I think this has been posted on here before, but it's worth reading as we head into UT-ou week.
The play that makes Oklahoma’s ground game go
By Bruce Feldman Sep 17, 2019
39
The college game’s hottest run concept comes from a very surprising place — an Air Raid system.
Five years ago when Bob Stoops hired 32-year-old Lincoln Riley from East Carolina to be Oklahoma’s offensive coordinator, skeptics wondered if the Sooners would become too one-dimensional — read: pass-happy — and neglect their own power football DNA.
Instead, Oklahoma has created the most feared offense in football. And according to rival coaches, one of the main reasons behind it is a devastating rushing attack that in 2018 led the FBS in yards per carry and this season is No. 2 at 8.32 per rush. The start of this season is the first time in program’s storied history the Sooners have averaged at least 7.5 yards per rush in three consecutive games.
For more context of how potent this offense has been, consider this: In its history, Oklahoma has rushed for at least 300 yards and passed for at least 300 in a game 14 times. Seven of those occasions have been in the last 10 games — including the first three games this season.
The secret sauce is the Sooners’ GT concept, which is the baby of Oklahoma co-offensive coordinator Bill Bedenbaugh and was created with the help of Riley and the rest of the Sooners staff.
“It’s a gap scheme with a guard-tackle puller,” Bedenbaugh says. “I call it double-pullers, GT. It’s not much different than the old counter where you’re pulling a guard or a center and the fullback is the second puller.”
Bedenbaugh, who was a four-year starting offensive lineman at Iowa Wesleyan under Hal Mumme and Mike Leach, says they ran a play called G-Fold that was similar to GT. “We ran it, we practiced it,” Bedenbaugh says. “But it wasn’t a huge play. So we kind of went away from it.”
Leach’s Texas Tech team, with Bedenbaugh as the offensive line coach, ran it two times against UTEP in 2006.

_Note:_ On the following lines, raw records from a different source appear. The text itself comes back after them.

Lemma str_is_empty_true s : str_is_empty s = true → s = EmptyString.
Proof. by destruct s. Qed.

Lemma managed_evaluate_ok input config agent policy ev :
  managed_evaluate input config agent policy = Ok ev →
  ∃ principal tool upstream classification,
    in_bounds input config agent principal tool upstream
    ∧ mc_classification input = classification
    ∧ evaluate policy (mkGovernanceRequest (mc_caller input) (mc_scope input) "portfolio.read" "read"
        (mc_resource input) classification (mc_trace input)) = Ok (ev_decision ev)
    ∧ ev_semantic_sha256 ev = sha256_digest (call_semantics input upstream tool)
    ∧ snapshot policy (rc_workspace_id config, rc_namespace_id config)
      = Ok (mkSnapshot (Some (rc_workspace_id config, rc_namespace_id config)) (gc_policy_id policy)
              (ev_policy_revision ev)).
Proof.
  intros He. unfold managed_evaluate, refuse in He.
  apply result_bind_ok in He as (binding & Hb%ok_or_ok & He).
  apply result_bind_ok in He as (target & Ht%ok_or_ok & He).
  apply result_bind_ok in He as ([w n] & Hs%ok_or_ok & He).
  apply result_bind_ok in He as ([principal a] & Hc%ok_or_ok & He).
  apply if_err_then in He as [Hm He]. unfold call_mismatch in Hm. cbn [fst snd] in Hm.
  rewrite !orb_false_iff, !negb_false_iff, !String.eqb_eq, !N.eqb_eq in Hm.
  destruct Hm as [[[[[[[[[[[[[[[_ _] Hap] _] Hag] Hw] Hn] Hp] Hr] Hg] _] _] _] _] _] _].
  apply result_bind_ok in He as (spec & Hsp%ok_or_ok & He).
  apply result_bind_ok in He as (gov & Hgv%ok_or_ok & He).
  apply result_bind_ok in He as (snap & Hsn%map_err_ok & He).
  apply if_err_then in He as [Hm He]. rewrite !orb_false_iff, !negb_false_iff, !String.eqb_eq in Hm.
  destruct Hm as [[[Hpol Hmode] Hcli%bool_decide_eq_true] Hcl].
  apply result_bind_ok in He as (tool & Htl%only_ok & He).
  apply if_err_then in He as [Hm He]. rewrite !orb_false_iff, !negb_false_iff, !String.eqb_eq, Z.eqb_eq in Hm.
  destruct Hm as [[[Hk Htn] Hal] Hact].
  apply result_bind_ok in He as (up & Hup%only_ok & He).
  apply if_err_then in He as [Htr%negb_false_iff%Z.eqb_eq He].
  apply result_bind_ok in He as (dec & Hd%map_err_ok & [= <-]). subst w n a.
  exists principal, tool, up, (mc_classification input). split_and!.
  - split; try done.
    + by apply str_is_empty_true.
    + exists spec. split_and!; try done. by apply nil_length_inv.
  - done.
  - cbn [ev_decision]. rewrite Hc, Hs, Hcl, <-Htn. done.
  - done.
  - rewrite Hsn. f_equal. unfold snapshot in Hsn. apply result_bind_ok in Hsn as (sc & Hsc & Hsn).
    apply or_invalid_ok, governance_scope_new_ok in Hsc as (_ & _ & ->).
    apply if_err_then in Hsn as [_ [= <-]]. done.
Qed.

Lemma pool_request_ok {A} env c (op : Checked unit → ST W Refused A) w a w' :
  pool_request env c op w = (Ok a, w') →
  (∃ check, op check w = (Ok a, w')) ∧ pool_current c (pe_after env) = Ok tt.
Proof.
  unfold pool_request. destruct (pool_current c (pe_before env)) as [u|]; [|done].
  destruct (_ || _); [done|]. destruct (job_check c _ (pe_begin env)) as [v|].
  - destruct (op _ w) as [r w1] eqn:Ho. intros [= Hr <-]. apply result_bind_ok in Hr as ([] & Hc & Hr).
    split; [|done]. destruct (pe_replied env); [|done]. apply result_bind_ok in Hr as (? & _ & ->). eauto.
  - intros [= Hr <-]. apply result_bind_ok in Hr as ([] & _ & Hr). destruct (pe_replied env); [|done].
    by apply result_bind_ok in Hr as (? & _ & ?).
Qed.
Lemma pool_current_ok c m :
  pool_current c m = Ok tt →
  shared_recheck m (cx_selected c) = Ok tt ∧ cx_started c ≤ mo_now m < cx_started c + from_secs 10.
Proof.
  unfold pool_current, refuse. intros [Hb Hc]%if_err_then. rewrite !orb_false_iff in Hb.
  destruct Hb as [[_ Hs%N.ltb_ge] Hx%N.leb_gt]. unfold context_fresh, refuse in Hc.
  apply if_err_then in Hc as [_ Hc]. apply result_bind_ok in Hc as ([] & Hr & _). split; [done|lia].
Qed.
Lemma presentation_verify_ok present profile registration now entry :
  presentation_verify present profile registration now = Ok entry →
  ∃ target, pn_proof present = dr_proof_sha256 registration
    ∧ mb_target (dr_binding registration) = Some target
    ∧ entry ∈ pf_entries profile ∧ entry_selected present (dr_binding registration) target entry = true
    ∧ en_authority_profile_ref entry = dr_authority_profile_ref registration
    ∧ en_authority_profile_version entry = dr_authority_profile_version registration.
Proof.
  unfold presentation_verify, presentation_select, refuse. intros [Hp%negb_false_iff%String.eqb_eq Hv]%if_err_then.
  apply result_bind_ok in Hv as (e & Hs & Hv). apply if_err_then in Hs as [_ Hs].
  apply result_bind_ok in Hs as (target & Ht%ok_or_ok & Hf%ok_or_ok). apply find_some in Hf as [Hin Hf].
  apply if_err_then in Hv as [Hr [= <-]]. rewrite orb_false_iff, !negb_false_iff, !String.eqb_eq in Hr.
  exists target. rewrite list_elem_of_In. naive_solver.
Qed.
Lemma service_context_ok env binding c :
  service_context env binding = Ok c →
  presentation_from_request (me_metadata env) (me_peer env) = Ok (cx_presentation c)
  ∧ shared_current (me_arrival env) = Ok (cx_selected c) ∧ cx_started c = me_started env.
Proof.
  unfold service_context, refuse. intros Hc. apply result_bind_ok in Hc as (present & Hp & Hc).
  apply result_bind_ok in Hc as (target & _ & Hc). apply if_err_then in Hc as [_ Hc].
  apply result_bind_ok in Hc as (sel & Hs & Hc). apply result_bind_ok in Hc as (now & _ & Hc).
  apply result_bind_ok in Hc as (e & _ & Hc). apply result_bind_ok in Hc as (budget & _ & [= <-]). done.
Qed.

(** What the policy is asked about a call. *)
Definition policy_request (input : ManagedCallAuthorizationRequest) : GovernanceAuthorizationRequest :=
  mkGovernanceRequest (mc_caller input) (mc_scope input) "portfolio.read" "read" (mc_resource input)
    (mc_classification input) (mc_trace input).

(** C22. What an answered managed call means.  The document the caller was found
    in was in force when the call arrived and, unchanged, when it was answered,
    less than ten seconds later; the caller holds a credential of an entry of it
    and the proof its deployment was registered with; the call is within the
    registered configuration.  It is allowed exactly when the policy grants it,
    and then, and only then, exactly this call has been reserved in the store. *)
Theorem managed_call_authorised portfolio_ids scopes policy_id revision fields policy env input w d w' :
  governance_config_new portfolio_ids scopes policy_id revision fields = Ok policy →
  authorize_managed_call policy env input w = (Ok d, w') →
  ∃ sel binding record entry principal tool upstream w1,
    shared_current (me_arrival env) = Ok sel
    ∧ shared_recheck (pe_after (me_pool env)) sel = Ok tt
    ∧ me_started env ≤ mo_now (pe_after (me_pool env)) < me_started env + from_secs 10
    ∧ mc_binding input = Some binding
    ∧ read_admittable_deployment binding w = (Ok record, w1)
    ∧ identified env (sl_profile sel) (dp_registration record) entry
    ∧ in_bounds input (dr_configuration (dp_registration record)) (en_evidence_agent_id entry) principal
        tool upstream
    ∧ md_decision d = Some (verdict policy_id fields (granted portfolio_ids scopes (policy_request input)))
    ∧ if granted portfolio_ids scopes (policy_request input) then
        ∃ call_id admission, uuid_parse_str (mc_call_id input) = Some call_id
          ∧ reserve_managed_call (mkReservation binding call_id
              (sha256_digest (call_semantics input upstream tool)) policy_id revision) w1
            = (Ok admission, w')
          ∧ md_admission_id d = ma_admission_id admission
      else w' = w1 ∧ md_admission_id d = EmptyString.
Proof.
  intros Hpol Ha. unfold authorize_managed_call in Ha. apply st_map_err_ok in Ha.
  destruct (_ || _); [done|]. apply st_bind_ok in Ha as (binding & ? & Hb & Ha).
  apply st_lift_ok in Hb as [Hb%ok_or_ok ->]. apply st_bind_ok in Ha as (c & ? & Hc & Ha).
  apply st_lift_ok in Hc as [Hc ->]. apply service_context_ok in Hc as (Hpres & Hcur & Hst).
  apply pool_request_ok in Ha as [[check Ha] Hpool]. apply pool_current_ok in Hpool as [Hrec Htime].
  unfold authorize_operation in Ha. apply st_bind_ok in Ha as (b' & ? & Hb' & Ha).
  apply st_lift_ok in Hb' as [Hb'%ok_or_ok ->]. assert (b' = binding) as -> by congruence.
  apply st_bind_ok in Ha as (record & w1 & Hr & Ha).
  apply st_bind_ok in Ha as (now & ? & Hnow & Ha). apply st_lift_ok in Hnow as [_ ->].
  apply st_bind_ok in Ha as (entry & ? & Hv & Ha). apply st_lift_ok in Hv as [Hv ->].
  apply st_bind_ok in Ha as (ev & ? & He & Ha). apply st_lift_ok in He as [He ->].
  apply st_bind_ok in Ha as (u & ? & Hck & Ha). apply st_lift_ok in Hck as [_ ->].
  apply presentation_verify_ok in Hv as (target & Hv).
  apply managed_evaluate_ok in He as (principal & tool & up & cl & Hin & Hcl & Hev & Hsem & Hsn).
  pose proof (proj1 (evaluate_verdict _ _ _ _ _ policy _ _ Hpol) Hev) as [Hwf Hd].
  assert (Hrv : ev_policy_revision ev = revision).
  { unfold evaluate in Hev. apply result_bind_ok in Hev as (q & Hq & _).
    destruct (config_grants _ _ _ _ _ policy _ _ Hpol Hq) as (_ & _ & _ & <-). unfold snapshot in Hsn.
    apply result_bind_ok in Hsn as (? & _ & Hsn). apply if_err_then in Hsn as [_ [= _ _ ->]]. done. }
  exists (cx_selected c), binding, record, entry, principal, tool, up, w1. rewrite <-Hst. subst cl.
  change (mkGovernanceRequest _ _ _ _ _ _ _) with (policy_request input) in Hd.
  rewrite Hd, Hsem, Hrv in Ha. split_and!; try done; try lia.
  - exists (cx_presentation c), target. tauto.
  - destruct (granted _ _ _); cbn [verdict gd_outcome] in Ha; [|by injection Ha as <- _].
    apply st_bind_ok in Ha as (? & ? & _ & Ha). apply st_bind_ok in Ha as (? & ? & _ & Ha).
    by injection Ha as <- _.
  - destruct (granted _ _ _); cbn [verdict gd_outcome gd_policy_id] in Ha; [|by injection Ha as <- <-].
    apply st_bind_ok in Ha as (call_id & ? & Hid & Ha). apply st_lift_ok in Hid as [Hid%ok_or_ok ->].
    apply st_bind_ok in Ha as (admission & w2 & Hres & Ha). injection Ha as <- <-. eauto.
Qed.
End answers.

“That stuff got choked out,” says Brandon Jones, Texas Tech’s center that day and now Houston’s run game coordinator and a protégé of Bedenbaugh. “Leach was like, we’re not running that shit anymore. We worked it. We repped it like crazy and then we kinda got away from it.”

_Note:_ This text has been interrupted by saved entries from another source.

(* ===== verification/IngestServiceLaws.v ===== *)
(** * What the ingest service guarantees

    The pool scan, the admission ceilings, the backlog monitor, the readiness
    probe and the [ingest] call of IngestService. *)
From S2P Require Import Prelude RustStr Digits Time Errors OperatorAuth Window Ephemeral Caller Verifier Admit Domain.
From S2P Require Import Envelope Journal Outbox OutboxLaws OutboxFile Replay Findings FindingsLaws FindingJournal.
From S2P Require Import Idempotency IdempotencyLaws Publisher Ingest IngestLaws IngestService.

Open Scope N_scope.

(** ** The pool *)

Section pool.
Context {A : Type}.
Implicit Types (adapters : list (Mutex A)).

Lemma scan_pool_found held adapters start offsets index :
  scan_pool held adapters start offsets = Ok index →
  held index = false ∧ ∃ m, adapters !! index = Some m ∧ poisoned m = false.
Proof.
  induction offsets as [|offset offsets IH]; cbn [scan_pool]; [done|]. unfold try_slot.
  set (j := ((start + offset) mod length adapters)%nat).
  destruct (adapters !! j) as [m|] eqn:Hm; [|apply IH]. destruct (held j) eqn:Hh; [apply IH|].
  destruct (poisoned m) eqn:Hp; [done|]. intros [= <-]. eauto.
Qed.

Lemma scan_pool_busy held adapters start offsets offset m :
  (∀ m, m ∈ adapters → poisoned m = false) → offset ∈ offsets →
  adapters !! ((start + offset) mod length adapters)%nat = Some m →
  held ((start + offset) mod length adapters)%nat = false →
  is_ok (scan_pool held adapters start offsets) = true.
Proof.
  intros Hclean Hin Hm Hh. induction offsets as [|o offsets IH]; cbn [scan_pool]; [set_solver|].
  unfold try_slot. apply elem_of_cons in Hin as [<-|Hin].
  - by rewrite Hm, Hh, (Hclean m) by (by eapply list_elem_of_lookup_2).
  - destruct (adapters !! ((start + o) mod _)%nat) as [m'|] eqn:Hm'; [|by apply IH]. destruct (held ((start + o) mod _)%nat); [by apply IH|].
    by rewrite (Hclean m') by (by eapply list_elem_of_lookup_2).
Qed.

(** Every member is tried, from whichever one the scan starts. *)
Lemma offset_of (n start index : nat) :
  (index < n)%nat → (start < n)%nat → ∃ offset, (offset < n)%nat ∧ ((start + offset) mod n)%nat = index.
Proof.
  intros Hi Hs. destruct (decide (start ≤ index)%nat).
  - exists (index - start)%nat. split; [lia|].
    replace (start + (index - start))%nat with index by lia. by apply Nat.mod_small.
  - exists (n + index - start)%nat. split; [lia|].
    replace (start + (n + index - start))%nat with (index + 1 * n)%nat by lia.
    rewrite Nat.Div0.mod_add. by apply Nat.mod_small.
Qed.
(* ===== verification/CommandInbox.v ===== *)
(** * The inbox contract

    The trait [CommandInbox] of [apps/control-plane-api/src/inbox.rs] as a type
    class, what an implementation promises against the inbox state of Inbox, and
    the two local implementations ([InMemoryCommandInbox] and
    [FileCommandInbox]) that keep the promise.  [ControlInboxBackend] of
    [inbox/backend.rs] puts an implementation behind the lock of Backend. *)
From S2P Require Import Prelude RustStr Journal Errors Backend Inbox InboxWf InboxDelivery InboxFile.
From S2P Require Import InboxReplay InboxRecovery.

Open Scope N_scope.

(** ** The trait *)

(** The trait's methods; [ci_io] describes what the input and output of one call
    come to. *)
Class CommandInbox (I : Type) := {
  ci_io : Type;
  ci_record : ci_io → PendingCommand → ST I CommandError RecordResult;
  ci_claim : ci_io → PollTarget → (string → string → bool) → DeliveryPolicy → N →
    ST I CommandError (list PendingCommand);
  ci_try_undelivered_count : ci_io → ST I CommandError N;
  ci_try_pending_count : ci_io → ST I CommandError N;
  ci_acknowledge : ci_io → PollTarget → InboxKey → N → N → ST I CommandError AckResult;
  ci_status : ci_io → InboxKey → N → ST I CommandError (option (DeliveryStatus * N));
  ci_list_commands : ci_io → ListCommandsQuery → ST I CommandError ListCommandsPage;
  ci_cancel : ci_io → InboxKey → N → ST I CommandError CancelResult;
  ci_maintain : ci_io → N → N → N → ST I CommandError unit;
}.
Arguments ci_io I {_}.

(** A call that succeeds answers what [op] answers on the state it shows and
    leaves what [op] leaves, up to dead identities in the order; one that fails
    leaves the state as it was. *)
Definition answers {I A} (view : I → InboxState)
    (op : InboxState → result CommandError A * InboxState) (m : ST I CommandError A) (i : I) : Prop :=
  match m i with
  | (Ok a, i') => ∃ s', op (view i) = (Ok a, s') ∧ (view i' = s' ∨ view i' = retain_live s')
  | (Err _, i') => view i' = view i
  end.
(** The write of one [force_stop]. *)
Lemma write_target_force env n t a o i g :
  stores o i g → pc_action (ac_delivery a) = "force_stop" →
  let '(r, g') := write_target env n t a g in
  ∃ o' i', stores o' i' g' ∧ g_dual_approval g' = g_dual_approval g
    ∧ gained (inbox_view i) (inbox_view i')
    ∧ (br_accepted r = true → known (inbox_view i') (Inbox.key_of (ac_delivery a))).
Proof.
  intros (Ho & Hi & Hwfo & Hwfi) Ha. unfold write_target, write_both, mbind, st_bind, on_outbox, st_zoom.
  rewrite Ho. destruct (submit_command_rows (cv_outbox env n) (ac_request a) o Hwfo)
    as (o' & Hb & Hwf' & _).
  destruct (submit_command (cv_outbox env n) (ac_request a) (single o)) as [[out|e] b];
    cbn [snd] in Hb; subst b.
  2: { exists o', i. split_and!; [done..|by apply gained_refl|done]. }
  set (g1 := mkService (g_auth g) (g_agent_auth g) (single o') (g_inbox g) (g_dual_approval g)
               (g_admission g) (g_polls g) (g_ephemeral g) (g_metrics g)).
  destruct (on_inbox_answers (record (ac_delivery a)) (ci_record (cv_io env n) (ac_delivery a)) o' i g1)
    as (i' & Hs' & Hgate & Hres); [done|by apply record_law|by apply record_wf|].
  unfold backend_record. destruct (on_inbox _ g1) as [[rec|e] g2]; cbn [fst snd] in *.
  - exists o', i'. split; [exact Hs'|]. split; [exact Hgate|].
    destruct Hres as (s' & Hrec & He & Hret). split; [by eapply record_gained|]. intros _.
    apply record_known in Hrec. unfold known. by rewrite He, Hret.
  - exists o', i'. split; [exact Hs'|]. split; [exact Hgate|]. rewrite Hres.
    split; [by apply gained_refl|done].
Qed.

(** One target of a bulk [force_stop]. *)
Lemma target_force cf env bulk_id bulk_millis request op n t o i g :
  stores o i g →
  let '(d, g1) := decide_target cf env bulk_id bulk_millis ForceStop request op n t g in
  let '(r, g2) := perform_target env n t d g1 in
  ∃ o2 i2, stores o2 i2 g2 ∧ g_dual_approval g2 = g_dual_approval g
    ∧ gained (inbox_view i) (inbox_view i2)
    ∧ (br_accepted r = true → known (inbox_view i2) (result_key r)).
Proof.
  intros Hs. unfold decide_target, admit_operator, on_admission, st_zoom.
  destruct (admit_subject _ _ _ _ _) as [[[]|e] x];
    [|exists o, i; split_and!; [done..|by apply gained_refl|done]].
  destruct (build_control_request _ _ _ _) as [a|e] eqn:Hb; cbn [perform_target];
    [|exists o, i; split_and!; [done..|by apply gained_refl|done]].
  pose proof (build_action _ _ _ _ _ Hb) as [Hact _].
  apply build_control_request_spec in Hb as (name & m & h & _ & _ & _ & _ & _ & _ & _ & Hdel).
  match goal with |- context [write_target env n t a ?g1] => set (g' := g1) end.
  pose proof (write_target_force env n t a o i g' Hs) as Hw.
  destruct (write_target env n t a g') as [r g2] eqn:Hr.
  destruct Hw as (o2 & i2 & Hs2 & Hg2 & Hgain & Hk); [by injection Hact|].
  exists o2, i2. split_and!; [done..|]. intros Hacc. specialize (Hk Hacc).
  enough (result_key r = Inbox.key_of (ac_delivery a)) as -> by done.
  unfold write_target in Hr. destruct (write_both _ _ _ _ _) as [[[out rec]|e] g3]; simplify_eq.
  by rewrite Hdel.
Qed.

When Riley left Texas Tech to become East Carolina’s offensive coordinator in 2010, Jones was hired as the Pirates’ offensive line coach. The Pirates ran the play — which used to be called 30 — that was designed to go against a 4-1 defensive box where the center back-blocked the 1-technique (the defensive tackle lined up on the strong side of the center) and the strongside guard pulled to the middle linebacker. If the defense showed a 4-2 front, with a second linebacker in the box, the quarterback was expected to check out of the play. But if he didn’t, the backside offensive tackle would pull.

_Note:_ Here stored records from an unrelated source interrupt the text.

(** [app.get('/webhook', ...)]: the verify endpoint.  An exception leaves
    the route before any action. *)
Definition verify_endpoint (query : value) (verifyToken : jsstring)
    : result (list action) :=
  challenge ← verifyWebhook query verifyToken;
  if truthy challenge then Ok [Send challenge] else Ok [SendStatus 400].





End Guide.

(** ** Vocabulary of the further statements *)

Module Coverage.
Import JS Node WebhookHandler.

(** What the extraction makes of the events property of the first
    change's value: nothing when the property is absent or falsy, else its
    element [0] when that is truthy. *)
Definition picked (events : option value) : result value :=
  match events with
  | None => Ok VNull
  | Some m =>
      if truthy m then x ← get m zero; if truthy x then Ok x else Ok VNull
      else Ok VNull
  end.

(** The three properties [verifyWebhook] reads. *)
Definition hub_fields : list jsstring :=
  [js "hub.mode"; js "hub.verify_token"; js "hub.challenge"].

End Coverage.

Import JS Node WebhookHandler Spec.

(** ** The hash: test vectors and shape of the output *)

(** SHA-256 of ["abc"] (FIPS 180-4, appendix B.1). *)
Example sha256_abc :
  hex_encode (Sha256.sha256 (js "abc"))
  = js "ba7816bf8f01cfea414140de5dae2223b00361a396177a9cb410ff61f20015ad".
Proof. vm_compute. reflexivity. Qed.

(** SHA-256 of the two-block message of FIPS 180-4, appendix B.2. *)
Example sha256_two_blocks :
  hex_encode (Sha256.sha256
    (js "abcdbcdecdefdefgefghfghighijhijkijkljklmklmnlmnomnopnopq"))
  = js "248d6a61d20638b8e5c026930c3e6039a33ce45964ff2167f6ecedd419db06c1".
Proof. vm_compute. reflexivity. Qed.

(** HMAC-SHA256, RFC 4231 test case 2. *)
Example hmac_rfc4231_2 :
  hmac_hex (js "Jefe") (PString (js "what do ya want for nothing?"))
  = js "5bdcc146bf60754e6a042426089575c75a003f089d2739839dec58b964ec3843".
Proof. vm_compute. reflexivity. Qed.

(** HMAC-SHA256, RFC 4231 test case 6: a key of 131 bytes is hashed first. *)
Example hmac_rfc4231_6 :
  hex_encode (Sha256.hmac_sha256 (repeat 170 131)
    (js "Test Using Larger Than Block-Size Key - Hash Key First"))
  = js "60e431591ee0b67f0d8a26aacbf5b77f8e0bc6213728c5140546040f0ee37f54".
Proof. vm_compute. reflexivity. Qed.

Section HashShape.

Lemma big_endian_4 (x : N) :
  Sha256.big_endian 4 x
  = [(x / 2 ^ 24) mod 256; (x / 2 ^ 16) mod 256; (x / 2 ^ 8) mod 256;
     (x / 2 ^ 0) mod 256].
Proof. reflexivity. Qed.

Lemma state_bytes_length (s : Sha256.state) : length (Sha256.state_bytes s) = 32%nat.
Proof. destruct s as [[[[[[[a b] c] d] e] f] g] h]. reflexivity. Qed.

Lemma state_bytes_range (s : Sha256.state) :
  Forall (fun b => b < 256) (Sha256.state_bytes s).
Proof.
  destruct s as [[[[[[[a b] c] d] e] f] g] h].
  unfold Sha256.state_bytes. cbn [List.map List.concat].
  rewrite !big_endian_4. cbn [app].
  repeat constructor; apply N.mod_upper_bound; discriminate.
Qed.

Lemma sha256_length (msg : list N) : length (Sha256.sha256 msg) = 32%nat.
Proof. apply state_bytes_length. Qed.

Lemma sha256_range (msg : list N) : Forall (fun b => b < 256) (Sha256.sha256 msg).
Proof. apply state_bytes_range. Qed.

Lemma hmac_sha256_length (key msg : list N) :
  length (Sha256.hmac_sha256 key msg) = 32%nat.
Proof. apply sha256_length. Qed.

Lemma hmac_sha256_range (key msg : list N) :
  Forall (fun b => b < 256) (Sha256.hmac_sha256 key msg).
Proof. apply sha256_range. Qed.

End HashShape.

(** ** Splitting on a separator *)

Section Split.
Variable sep : N.

Lemma split_cons (c : N) (s : jsstring) :
  split sep (c :: s)
  = if c =? sep then [] :: split sep s
    else match split sep s with
         | piece :: pieces => (c :: piece) :: pieces
         | [] => [[c]]
         end.
Proof. reflexivity. Qed.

Bedenbaugh studied ECU cut-ups after the 2014 season when Riley was hired at Oklahoma to take over the offense. Bedenbaugh called Jones to find out his rationale for the play, and then the Sooners’ line coach and Riley went to work brainstorming.
“And then you look up and (Bedenbaugh) had kinda mastered it,” Jones says. “I know he had wanted to do it previously and that had kinda given him the green light. That next season, they ran it to a T. They perfected it. They can run it versus any front. He’s got adjustments forever.
“The stuff they do is unreal as far as adjustments and answers. They’re probably the best in the game. I don’t know how they get to some of the stuff they do, but they do. In the Big 12 everybody plays Bear, it’s like that defense’s Kryptonite.”
ECU ran a man-blocking scheme when Jones and Riley were on staff. Oklahoma runs a gap scheme.The idea for the play evolved late in the 2015 season when the Sooners were playing Clemson in the Orange Bowl. In prepping for the Tigers, Oklahoma had noticed that Notre Dame had run something like the GT play against Clemson with some success, Bedenbaugh says.
“It was another year we were inexperienced up front,” he says. “We had two freshman tackles. We had a sophomore guard. We’re just trying to do something to find angles.”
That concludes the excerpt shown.